After the establishment of the Territory of Hawaii, Akina became a member of the Home Rule Party which consisted of former royalists and Native Hawaiian leaders during the monarchy such as Robert William Wilcox who was elected the first Congressional Delegate from Hawaii under the Home Rule ticket. In 1901, Akina was elected to the inaugural Territorial Legislature established after the Hawaiian Organic Act as a Representative from the Sixth District.
He presided as the first Speaker of the House of Representatives in the Hawaii Territorial Legislature while Frederick William Kahapula Beckley Jr. was Vice-Speaker.

==Later life and death==
After his political career, Akina was ordained as a pastor on June 7, 1908. He preached in the Waimea and Hanapepe area and was a minister for the Hawaiian church at Waimea. It was reported: "His ability and intelligence, as well as fertility of resource, will add much to the Kauai ministry."
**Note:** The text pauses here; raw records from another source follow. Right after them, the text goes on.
(* ===== verification/RingBuffer.v ===== *)
(** * OMAPI connection buffers (omapip/buffer.c, includes/omapip/buffer.h)

    A connection keeps its pending input and output in chains of ring buffers
    of [OMAPI_BUF_SIZE] octets.  A chain is a list here (each buffer is
    referenced by its predecessor or the connection only).  The system calls
    [read] and [write], the allocator, the socket library and the dst library
    are parameters; the calls that reach them are recorded in the outcome.
    Only the build without TRACING is modelled. *)

From stdpp Require Import base list numbers.
From Stdlib Require Import ZArith Lia.
From S2P Require Import Prelude.
#[local] Open Scope Z_scope.

Module RingBuffer.

Inductive isc_result : Type :=
| ISC_R_SUCCESS | ISC_R_NOMEMORY | ISC_R_NOTCONNECTED | ISC_R_NOMORE | ISC_R_UNEXPECTED
| ISC_R_INPROGRESS | ISC_R_NOCONN | ISC_R_NORESOURCES | ISC_R_NOSPACE | ISC_R_IOERROR
| ISC_R_SHUTTINGDOWN | DHCP_R_INVALIDARG | DHCP_R_NOTYET.

#[export] Instance isc_result_eq_dec : EqDecision isc_result.
Proof. solve_decision. Defined.

Inductive errno : Type :=
| EWOULDBLOCK | EAGAIN | EPIPE | EFBIG | EDQUOT | ENOSPC | EIO | EINVAL | ECONNRESET | EOTHER.

Inductive omapi_connection_state : Type :=
| omapi_connection_unconnected | omapi_connection_connecting | omapi_connection_connected
| omapi_connection_disconnecting | omapi_connection_closed.

Definition OMAPI_BUF_SIZE : Z := 4048.

Record omapi_buffer : Type := OmapiBuffer { head : Z; tail : Z; buf : list Z }.

Definition BUFFER_BYTES_FREE (x : omapi_buffer) : Z :=
  if head x <? tail x then OMAPI_BUF_SIZE - (tail x - head x) else head x - tail x.

Definition BYTES_IN_BUFFER (x : omapi_buffer) : Z :=
  if head x <? tail x then tail x - head x - 1
  else OMAPI_BUF_SIZE - (head x - tail x) - 1.

(** A buffer from [omapi_buffer_new]: zeroed, with the head on the last slot. *)
Definition omapi_buffer_new : omapi_buffer :=
  OmapiBuffer (OMAPI_BUF_SIZE - 1) 0 (replicate (Z.to_nat OMAPI_BUF_SIZE) 0).

(** A digest context of the dst library: the octets it has been given. *)
Abbreviation context := (option (list Z)).

Record connection : Type := Connection {
  state : omapi_connection_state;
  bytes_needed : Z;
  in_bytes : Z;
  inbufs : list omapi_buffer;
  out_bytes : Z;
  outbufs : list omapi_buffer;
  in_key : bool;
  in_context : context;
  out_key : bool;
  out_context : context;
  outer_io : bool;          (** [c->outer] is an I/O object *)
  pokes : Z;                (** calls of [isc_socket_fdwatchpoke] *)
  allocs : nat              (** calls of [omapi_buffer_new] *)
}.

Definition set_out (c : connection) (n : Z) (l : list omapi_buffer) (ctx : context) (a : nat)
  : connection :=
  Connection (state c) (bytes_needed c) (in_bytes c) (inbufs c) n l (in_key c) (in_context c)
    (out_key c) ctx (outer_io c) (pokes c) a.

Definition set_in (c : connection) (n : Z) (l : list omapi_buffer) (ctx : context) (a : nat)
  : connection :=
  Connection (state c) (bytes_needed c) n l (out_bytes c) (outbufs c) (in_key c) ctx
    (out_key c) (out_context c) (outer_io c) (pokes c) a.

Definition poke (c : connection) : connection :=
  Connection (state c) (bytes_needed c) (in_bytes c) (inbufs c) (out_bytes c) (outbufs c)
    (in_key c) (in_context c) (out_key c) (out_context c) (outer_io c) (pokes c + 1) (allocs c).

Section Operations.
(** [alloc_ok n]: does the [n]-th call of the allocator succeed? *)
Context (alloc_ok : nat -> bool).
(** [dst_context_create] on the current value of the context pointer. *)
Context (dst_context_create : context -> outcome (isc_result * context)).

(** [omapi_connection_sign_data] in the modes the buffers use: create the
    context if [SIG_MODE_INIT] is set, then add the data. *)
Definition sign_data (mode_init : bool) (ctx : context) (data : list Z)
  : outcome (isc_result * context) :=
  r ← (if mode_init then dst_context_create ctx else Ret (ISC_R_SUCCESS, ctx));
  match r with
  | (ISC_R_SUCCESS, ctx') =>
    if Zlen data =? 0 then Ret (ISC_R_SUCCESS, ctx')
    else match ctx' with
         | Some d => Ret (ISC_R_SUCCESS, Some (d ++ data))
         | None => Undef
         end
  | _ => Ret r
  end.

(** The room at the tail up to the head or the end of the array. *)
Definition tail_room (b : omapi_buffer) : Z :=
  if head b <? tail b then OMAPI_BUF_SIZE - tail b else head b - tail b.

(** Store octets at the tail and advance it. *)
Definition buffer_put (b : omapi_buffer) (data : list Z) : outcome omapi_buffer :=
  a ← memcpy (buf b) (tail b) data;
  let t := tail b + Zlen data in
  Ret (OmapiBuffer (head b) (if t =? OMAPI_BUF_SIZE then 0 else t) a).

(** The position and length of the contiguous octets after the head. *)
Definition first_byte (b : omapi_buffer) : Z :=
  if head b =? OMAPI_BUF_SIZE - 1 then 0 else head b + 1.

Definition head_run (b : omapi_buffer) : Z :=
  if tail b <? first_byte b then OMAPI_BUF_SIZE - first_byte b else tail b - first_byte b.

Definition set_head (b : omapi_buffer) (h : Z) : omapi_buffer := OmapiBuffer h (tail b) (buf b).

(** One turn of the loop of [omapi_connection_copyin] on a buffer with room:
    the status, the connection, the buffer, the octets copied and
    [sig_flags & SIG_MODE_INIT]. *)
Definition copyin_turn (c : connection) (b : omapi_buffer) (data : list Z) (init : bool)
  : outcome (isc_result * connection * omapi_buffer * Z * bool) :=
  let copy_len := Z.min (tail_room b) (Zlen data) in
  let chunk := take (Z.to_nat copy_len) data in
  let init' := if out_key c then init || negb (bool_decide (is_Some (out_context c))) else init in
  r ← (if out_key c then sign_data init' (out_context c) chunk
       else Ret (ISC_R_SUCCESS, out_context c));
  match r with
  | (ISC_R_SUCCESS, ctx) =>
    b' ← buffer_put b chunk;
    Ret (ISC_R_SUCCESS, set_out c (u32 (out_bytes c + copy_len)) (outbufs c) ctx (allocs c),
         b', copy_len, init')
  | (err, ctx) => Ret (err, set_out c (out_bytes c) (outbufs c) ctx (allocs c), b, 0, init')
  end.

(** The loop of [omapi_connection_copyin]: [prev] are the full buffers before
    the last one, [b].  Every turn copies at least one octet, so the length of
    the data is enough fuel. *)
Fixpoint copyin_loop (fuel : nat) (c : connection) (prev : list omapi_buffer) (b : omapi_buffer)
    (data : list Z) (init : bool) : outcome (isc_result * connection) :=
  let finish c prev b := set_out c (out_bytes c) (prev ++ [b]) (out_context c) (allocs c) in
  match data with
  | [] => Ret (ISC_R_SUCCESS, finish c prev b)
  | _ :: _ =>
    match fuel with
    | O => Undef
    | S fuel' =>
      let full := BUFFER_BYTES_FREE b =? 0 in
      let c1 := if full then set_out c (out_bytes c) (outbufs c) (out_context c) (S (allocs c))
                else c in
      if full && negb (alloc_ok (allocs c)) then Ret (ISC_R_NOMEMORY, finish c1 prev b)
      else
        let prev1 := if full then prev ++ [b] else prev in
        let b1 := if full then omapi_buffer_new else b in
        r ← copyin_turn c1 b1 data init;
        match r with
        | (ISC_R_SUCCESS, c2, b2, copy_len, init') =>
          copyin_loop fuel' c2 prev1 b2 (drop (Z.to_nat copy_len) data) init'
        | (err, c2, b2, _, _) => Ret (err, finish c2 prev1 b2)
        end
    end
  end.

Definition leave (r : isc_result * connection) : isc_result * connection :=
  let '(status, c) := r in
  (status, if negb (out_bytes c =? 0) && outer_io c then poke c else c).

Definition omapi_connection_copyin (c : connection) (data : list Z)
  : outcome (isc_result * connection) :=
  match state c with
  | omapi_connection_disconnecting | omapi_connection_closed => Ret (ISC_R_NOTCONNECTED, c)
  | _ =>
    match rev (outbufs c) with
    | b :: prev =>
      r ← copyin_loop (length data) c (rev prev) b data false; Ret (leave r)
    | [] =>
      let c1 := set_out c (out_bytes c) [] (out_context c) (S (allocs c)) in
      if alloc_ok (allocs c) then
        r ← copyin_loop (length data) c1 [] omapi_buffer_new data false; Ret (leave r)
      else Ret (leave (ISC_R_NOMEMORY, c1))
    end
  end.

(** The loop of [omapi_connection_copyout]: [done] are the buffers already
    passed, [bufs] the current one and its successors, [out] what has been
    copied ([None] when [bufp] is null). *)
Fixpoint copyout_loop (fuel : nat) (c : connection) (done bufs : list omapi_buffer)
    (bytes_remaining : Z) (out : option (list Z)) (init : bool)
  : outcome (isc_result * connection * option (list Z)) :=
  let finish c bufs := set_in c (in_bytes c) (done ++ bufs) (in_context c) (allocs c) in
  if bytes_remaining =? 0 then Ret (ISC_R_SUCCESS, finish c bufs, out)
  else
    match fuel with
    | O => Undef
    | S fuel' =>
      match bufs with
      | [] => Ret (ISC_R_UNEXPECTED, finish c bufs, out)
      | b :: rest =>
        if BYTES_IN_BUFFER b =? 0 then
          copyout_loop fuel' c (done ++ [b]) rest bytes_remaining out init
        else
          let n := Z.min (head_run b) bytes_remaining in
          chunk ← memread (buf b) (first_byte b) n;
          let signing := in_key c && bool_decide (is_Some out) in
          let init' := if signing then init || negb (bool_decide (is_Some (in_context c))) else init in
          r ← (if signing then sign_data init' (in_context c) chunk
               else Ret (ISC_R_SUCCESS, in_context c));
          match r with
          | (ISC_R_SUCCESS, ctx) =>
            let b' := set_head b (first_byte b + n - 1) in
            let c' := set_in c (u32 (in_bytes c - n)) (inbufs c) ctx (allocs c) in
            let out' := (fun o => o ++ chunk) <$> out in
            if BYTES_IN_BUFFER b' =? 0 then
              copyout_loop fuel' c' (done ++ [b']) rest (bytes_remaining - n) out' init'
            else copyout_loop fuel' c' done (b' :: rest) (bytes_remaining - n) out' init'
          | (err, ctx) => Ret (err, finish (set_in c (in_bytes c) (inbufs c) ctx (allocs c)) bufs, out)
          end
      end
    end.

(** Get rid of the buffers that were emptied. *)
Fixpoint drop_empty (bufs : list omapi_buffer) : list omapi_buffer :=
  match bufs with
  | b :: rest => if BYTES_IN_BUFFER b =? 0 then drop_empty rest else bufs
  | [] => []
  end.

(** [want] is false for a null destination: the octets are discarded. *)
Definition omapi_connection_copyout (c : connection) (want : bool) (size : Z)
  : outcome (isc_result * connection * option (list Z)) :=
  let out := if want then Some [] else None in
  if in_bytes c <? size then Ret (ISC_R_NOMORE, c, out)
  else
    r ← copyout_loop (Z.to_nat size + length (inbufs c)) c [] (inbufs c) size out false;
    match r with
    | (ISC_R_SUCCESS, c', out') =>
      Ret (ISC_R_SUCCESS, set_in c' (in_bytes c') (drop_empty (inbufs c')) (in_context c') (allocs c'), out')
    | _ => Ret r
    end.

Definition omapi_connection_require (c : connection) (bytes : Z) : isc_result * connection :=
  let c' := Connection (state c) bytes (in_bytes c) (inbufs c) (out_bytes c) (outbufs c) (in_key c)
              (in_context c) (out_key c) (out_context c) (outer_io c) (pokes c) (allocs c) in
  (if bytes <=? in_bytes c then ISC_R_SUCCESS else DHCP_R_NOTYET, c').

End Operations.

(** ** Writing to the socket *)

Section Writer.
(** What [write] does with the octets offered to it on its [n]-th call: the
    number it takes, or an error. *)
Context (sys_write : nat -> list Z -> Z + errno).

Definition write_error (e : errno) : isc_result :=
  match e with
  | EWOULDBLOCK | EAGAIN => ISC_R_INPROGRESS
  | EPIPE => ISC_R_NOCONN
  | EFBIG | EDQUOT => ISC_R_NORESOURCES
  | ENOSPC => ISC_R_NOSPACE
  | EIO => ISC_R_IOERROR
  | EINVAL => DHCP_R_INVALIDARG
  | ECONNRESET => ISC_R_SHUTTINGDOWN
  | EOTHER => ISC_R_UNEXPECTED
  end.

(** [sent] are the octets the socket has taken so far. *)
Fixpoint writer_loop (fuel calls : nat) (c : connection) (done bufs : list omapi_buffer)
    (sent : list Z) : outcome (isc_result * connection * list Z) :=
  let finish c bufs := set_out c (out_bytes c) (done ++ bufs) (out_context c) (allocs c) in
  if out_bytes c =? 0 then Ret (ISC_R_SUCCESS, finish c bufs, sent)
  else
    match fuel with
    | O => Undef
    | S fuel' =>
      match bufs with
      | [] => Ret (ISC_R_UNEXPECTED, finish c bufs, sent)
      | b :: rest =>
        if BYTES_IN_BUFFER b =? 0 then writer_loop fuel' calls c (done ++ [b]) rest sent
        else
          let n := head_run b in
          data ← memread (buf b) (first_byte b) n;
          match sys_write calls data with
          | inr e => Ret (write_error e, finish c bufs, sent)
          | inl w =>
            if w =? 0 then Ret (ISC_R_INPROGRESS, finish c bufs, sent)
            else
              let b' := set_head b (first_byte b + w - 1) in
              let c' := set_out c (u32 (out_bytes c - w)) (outbufs c) (out_context c) (allocs c) in
              let sent' := sent ++ take (Z.to_nat w) data in
              if negb (w =? n) then Ret (ISC_R_INPROGRESS, finish c' (b' :: rest), sent')
              else if BYTES_IN_BUFFER b' =? 0 then
                writer_loop fuel' (S calls) c' (done ++ [b']) rest sent'
              else writer_loop fuel' (S calls) c' done (b' :: rest) sent'
          end
      end
    end.

Definition omapi_connection_writer (c : connection) : outcome (isc_result * connection * list Z) :=
  if out_bytes c =? 0 then Ret (ISC_R_SUCCESS, c, [])
  else
    r ← writer_loop (Z.to_nat (out_bytes c) + length (outbufs c)) 0 c [] (outbufs c) [];
    match r with
    | (ISC_R_SUCCESS, c', sent) =>
      Ret (ISC_R_SUCCESS,
           set_out c' (out_bytes c') (drop_empty (outbufs c')) (out_context c') (allocs c'), sent)
    | _ => Ret r
    end.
In 1918, he resigned his pastorship of the Waimea Church and moved to Honolulu to enter business. On March 16, 1919, he was appointed to the Territorial Board of Health as a herb specialist to keep records on the use and practice of traditional Hawaiian herbal medicine and served in this post until his death.

Akina died at his home in the neighborhood of Kalihi on March 16, 1920. He was buried at the cemetery of the Kawaiahaʻo Church. Akina Street in Kalihi, Honolulu is named after him.